La violence pour spectacle quotidien
La presse américaine, dont une bonne partie est hispanophone, relate quotidiennement les massacres qui ensanglantent quotidiennement le Mexique. Hier, le grand quotidien populaire USA Today rapportait le meurtre en plein aéroport international de Mexico de trois policiers de la brigade anti-drogue. Avant hier, Fox News diffusait un reportage sur la découverte de 30 corps dans différentes partie de la capitale tandis que NBC diffusait les images de 14 corps retrouvés mutilés. Pendaisons par dizaines sous des ponts, lynchages, mitraillages en plein jour, enfants abattus, foules hystériques enfermant des hommes suspects d’enlèvement dans leur voiture et les brûlant vifs, figurent parmi les derniers épisodes d’une guerre terrible qui voit s’affronter des milliers de gangs et de cartels au milieu de la population.
Indifférence
Pourtant, pour une grande majorité d’Américains non hispaniques, le Mexique est synonyme d’immigration clandestine ou de séjours balnéaires à bas coûts. Washington, officiellement, ne se soucie pas des affaires intérieures d’un pays « ami » dans lequel ses agents agissent pourtant par centaines au nom de la lutte anti-drogue, employant des pratiques douteuses comme le montre le scandale actuel lié aux investigations concernant l’Opération Fast and Furious.
Il faut dire que pour les Etats-Unis, l’alternance de dimanche sera sans grand effet. A l’instar du Los Angeles Times qui titre que cette élection "a peu de chances de modifier la guerre anti-drogues", c’est sur un ton neutre que la plupart des quotidiens abordent la question, soulevant rarement 20 ans de politiques dont le cynisme n’a aucune limite de la part des voisins du Mexique, catastrophiques pour sa population et se contentant de décrire le chaos légué à son successeur par le président comme un héritage dramatique, sur fond d’images de Mexicains manifestant dans les rues. Une situation surréaliste.
Des élections pour rien ?
Les élections générales verront les mexicains en âge de voter, soit la moitié des 112 millions des citoyens, se rendre aux urnes ce dimanche 1er Juillet 2012. Ils sont appelés à désigner leur nouveau président, la Constitution empêchant Felipe Calderon de briguer un second mandat, mais également pas moins de 128 sénateurs, 500 députés, les gouverneurs de 31 états ainsi que les maires. La victoire amplement attendue d’Enrique Peña Nieto, une sorte de Barack Obama version Mexicaine qui a su séduire les foules bien qu’il représente le sinistre Parti révolutionnaire institutionnel (PRI) qui a fait durant des décennies le lit de la misère de la plus grande partie de la population, n’annonce rien de bon pour un peuple à genoux.

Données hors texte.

(** ** The record *)

(** X8. The sql, explanation and answer frames merge into the record: each
    writes the one property it is about (sql, sql_explanation,
    natural_language_answer) with the payload's value and keeps every other
    property the record had, and none of them touches the error, the flags
    or the streamed reasoning. *)
Theorem merging_frames_keep_rest (b : branch) (key : string) (data : value)
    (st : ui_state) :
  first_match dispatch_order data = Some b →
  merged_key b = Some key →
  result_shape st →
  ∃ st', handle_data data st = Some st'
    ∧ get (result st') key = get data (branch_field b)
    ∧ (∀ k, k ≠ key → get (result st') k = get (result st) k)
    ∧ error st' = error st
    ∧ isStreaming st' = isStreaming st
    ∧ loading st' = loading st
    ∧ streamingReasoning st' = streamingReasoning st.
Proof.
  intros Hb Hkey Hshape. destruct (first_match_object _ _ Hb) as [m ->].
  rewrite handle_data_dispatch, Hb. cbn [nullish].
  destruct b; try done; cbn in Hkey; simplify_eq; cbn [branch_effect];
    (eexists; split; [done|]);
    cbn [on_sql on_explanation on_answer result error isStreaming loading
         streamingReasoning setResult setCurrentStep branch_field];
    (split; [by rewrite get_insert_eq|]);
    (split; [|done]);
    intros k Hk; rewrite get_insert_ne by done; by apply get_spread.
Qed.

(** X9. A complete result is stored only when it carries none of the
    streamed fields: a payload that takes the query_id branch has no truthy
    step, chunk, reasoning, sql, attempts, explanation,
    natural_language_answer or error and no row_count. So right after it is
    stored the record has no sql: saveToKnowledgeBase would issue no
    request, and the Save to KB button is not shown. *)
Theorem complete_result_lacks_streamed_fields (data : value) (st : ui_state) :
  first_match dispatch_order data = Some BQueryId →
  (∀ b, b ∈ [BStep; BChunk; BReasoning; BSql; BAttempts; BExplanation;
             BAnswer; BError] →
        truthy (get data (branch_field b)) = false)
  ∧ get data "row_count" = VUndef
  ∧ ∃ st', handle_data data st = Some st'
      ∧ truthy (get (result st') "sql") = false
      ∧ can_save st' = false
      ∧ shows_save_button st' = false.
Proof.
  intros Hb.
  assert (truthy (get data "step") = false
          ∧ truthy (get data "chunk") = false
          ∧ truthy (get data "reasoning") = false
          ∧ truthy (get data "sql") = false
          ∧ truthy (get data "attempts") = false
          ∧ truthy (get data "explanation") = false
          ∧ truthy (get data "natural_language_answer") = false
          ∧ is_defined (get data "row_count") = false
          ∧ truthy (get data "error") = false)
    as (H1 & H2 & H3 & H4 & H5 & H6 & H7 & H8 & H9).
  { revert Hb. unfold first_match, dispatch_order.
    cbn [List.find branch_test branch_field].
    repeat match goal with
           | |- context [if ?c then _ else _] => destruct c; [done|]
           end.
    done. }
  split; [|split].
  - intros b Hin. repeat (apply elem_of_cons in Hin as [->|Hin]; [done|]).
    by apply elem_of_nil in Hin.
  - by destruct (get data "row_count").
  - destruct (first_match_object _ _ Hb) as [m ->].
    rewrite handle_data_dispatch, Hb. cbn [nullish branch_effect].
    eexists; split; [done|].
    unfold can_save, shows_save_button.
    cbn [on_query_id result setCurrentStep setLoading setIsStreaming setResult].
    rewrite H4. by rewrite !andb_false_r.
Qed.

Lemma streamed_key_lookup (m : gmap string value) (k : string) :
  dom m ⊆ streamed_keys → k ∉ streamed_keys → get (VObj m) k = VUndef.
Proof.
  clear baseUrl.
  intros Hdom Hk. cbn. rewrite (not_elem_of_dom_1 m k); [done|set_solver].
Qed.

Lemma streamed_record_insert (st : ui_state) (k : string) (v : value) :
  streamed_record st → k ∈ streamed_keys →
  dom (<[k:=v]> (spread (js_or (result st) (VObj ∅)))) ⊆ streamed_keys
  ∧ dom (<[k:=v]> (spread (result st))) ⊆ streamed_keys.
Proof.
  clear baseUrl.
  intros [->|(m & -> & Hm)] Hk; cbn [js_or truthy spread];
    rewrite !dom_insert_L; set_solver.
Qed.

(** While the streaming display is on, the record holds streamed properties
    only. *)
Lemma handle_data_streamed (data : value) (st st' : ui_state) :
  handle_data data st = Some st' →
  (isStreaming st = true → streamed_record st) →
  (isStreaming st' = true → streamed_record st').
Proof.
  clear baseUrl.
  intros Hd Hinv Hs'.
  apply handle_data_branch in Hd as [->|(b & Hb & Hd)]; [by apply Hinv|].
  assert (∀ k v, streamed_record st → k ∈ streamed_keys →
            streamed_record (setResult (VObj (<[k:=v]> (spread (result st)))) st)
            ∧ streamed_record
                (setResult
                   (VObj (<[k:=v]> (spread (js_or (result st) (VObj ∅))))) st))
    as Hins.
  { intros k v Hst Hk.
    destruct (streamed_record_insert st k v Hst Hk) as [H1 H2].
    split; right; eexists; by split. }
  assert ("sql"%string ∈ streamed_keys ∧ "metadata"%string ∈ streamed_keys
          ∧ "sql_explanation"%string ∈ streamed_keys
          ∧ "natural_language_answer"%string ∈ streamed_keys)
    as (Ksql & Kmeta & Kexp & Kans) by (unfold streamed_keys; set_solver).
  destruct b; cbn [branch_effect] in Hd; simplify_eq.
  - by apply Hinv.
  - destruct (on_chunk_frame data st) as (_ & H2 & _ & H3).
    unfold streamed_record. rewrite H3. apply Hinv. by rewrite <- H2.
  - by apply Hinv.
  - by apply (Hins "sql"%string); [apply Hinv|].
  - unfold on_attempts.
    destruct (Hinv Hs') as [Hr|(m & Hr & Hm)]; right; rewrite Hr;
      cbn [js_or truthy spread setResult result];
      eexists; (split; [done|]); rewrite !dom_insert_L; set_solver.
  - by apply (Hins "sql_explanation"%string); [apply Hinv|].
  - by apply (Hins "natural_language_answer"%string); [apply Hinv|].
  - unfold on_row_count in Hd. destruct (row_count_notice data); [|done].
    destruct (truthy (get data "auto_fixed")); simplify_eq.
    + by apply (Hins "metadata"%string); [apply Hinv|].
    + by apply Hinv.
  - destruct (includes_error (get data "message")) as [[]|]; simplify_eq;
      try (by apply Hinv); by cbn in Hs'.
Qed.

YoSoy132, des jeunes en alerte
Dans ce contexte ou le parti au pouvoir, le Parti d’action nationale (PAN) n’est plus qu’une coquille vide dont les animateurs s’apprêtent à prendre officiellement une retraite dorée, le spectre du retour du Parti révolutionnaire institutionnel provoque une inquiétude sans précédent dans la jeunesse mexicaine. Dès le début de la campagne électorale, le candidat du PRI a donné le ton en qualifiant les étudiants protestataires d’une université de Mexico voyous. La pétition lancée par 131 de ces étudiants, réclamant le droit de poser des questions au candidat sans se faire insulter, est devenu rapidement un mouvement, « yo soy el 132 » (je suis le 132ème), rejoints depuis par des milliers pour organiser la « protesta ». Depuis, YS-132, qui suit une ligne non-partisane, se retrouve dans la ligne de mire du parti au pouvoir et de celui qui arrive. Le fait qu’un tiers des électeurs soit composé de jeunes de moins de 30 ans créé une tension particulière dans les partis de droite qui redoute une journée d’élections perturbée. Le PRI est en effet traditionnellement un grand habitué de l’achat des votes et de l’intimidation sous toutes ses formes, mais aussi du bourrage des urnes et de la transformation des résultats. A l’instar du mouvement YoSoy132, dont nous diffusons ici le manifeste sous-titré en Français, ils sont des dizaines de milliers à manifester à travers le pays, et à alerter les médias dans le reste du monde, sur la catastrophe que constitue pour le Mexique le retour annoncé d’un parti dont le nom et l’histoire ne signifient qu’authoritarisme, corruption et mensonge. Une situation qui ressemble, en bien des points, à celle de la Russie de Poutine.
Terreur et Argent
Le quotidien des Mexicains est celui d’un pays pillé, à feu et à sang, exploité, pris en otage par les trafiquants les plus sanguinaires de la planète, avec la complicité des élites du pays, toujours plus riches et plus puissantes, qui non seulement maintiennent la population dans un état de pauvreté parfois effroyable, restent impassible face aux carnages quotidiens qui terrifient la population, mais également s’assurent du silence des nations occidentales voire, même, de leur active contribution à la déliquescence de toute un peuple, à commencer par les Etats-Unis. L’un des exemples typiques de cette situation est le milliardaire Carlos Slim, un homme que l’on ne fâche pour rien au monde.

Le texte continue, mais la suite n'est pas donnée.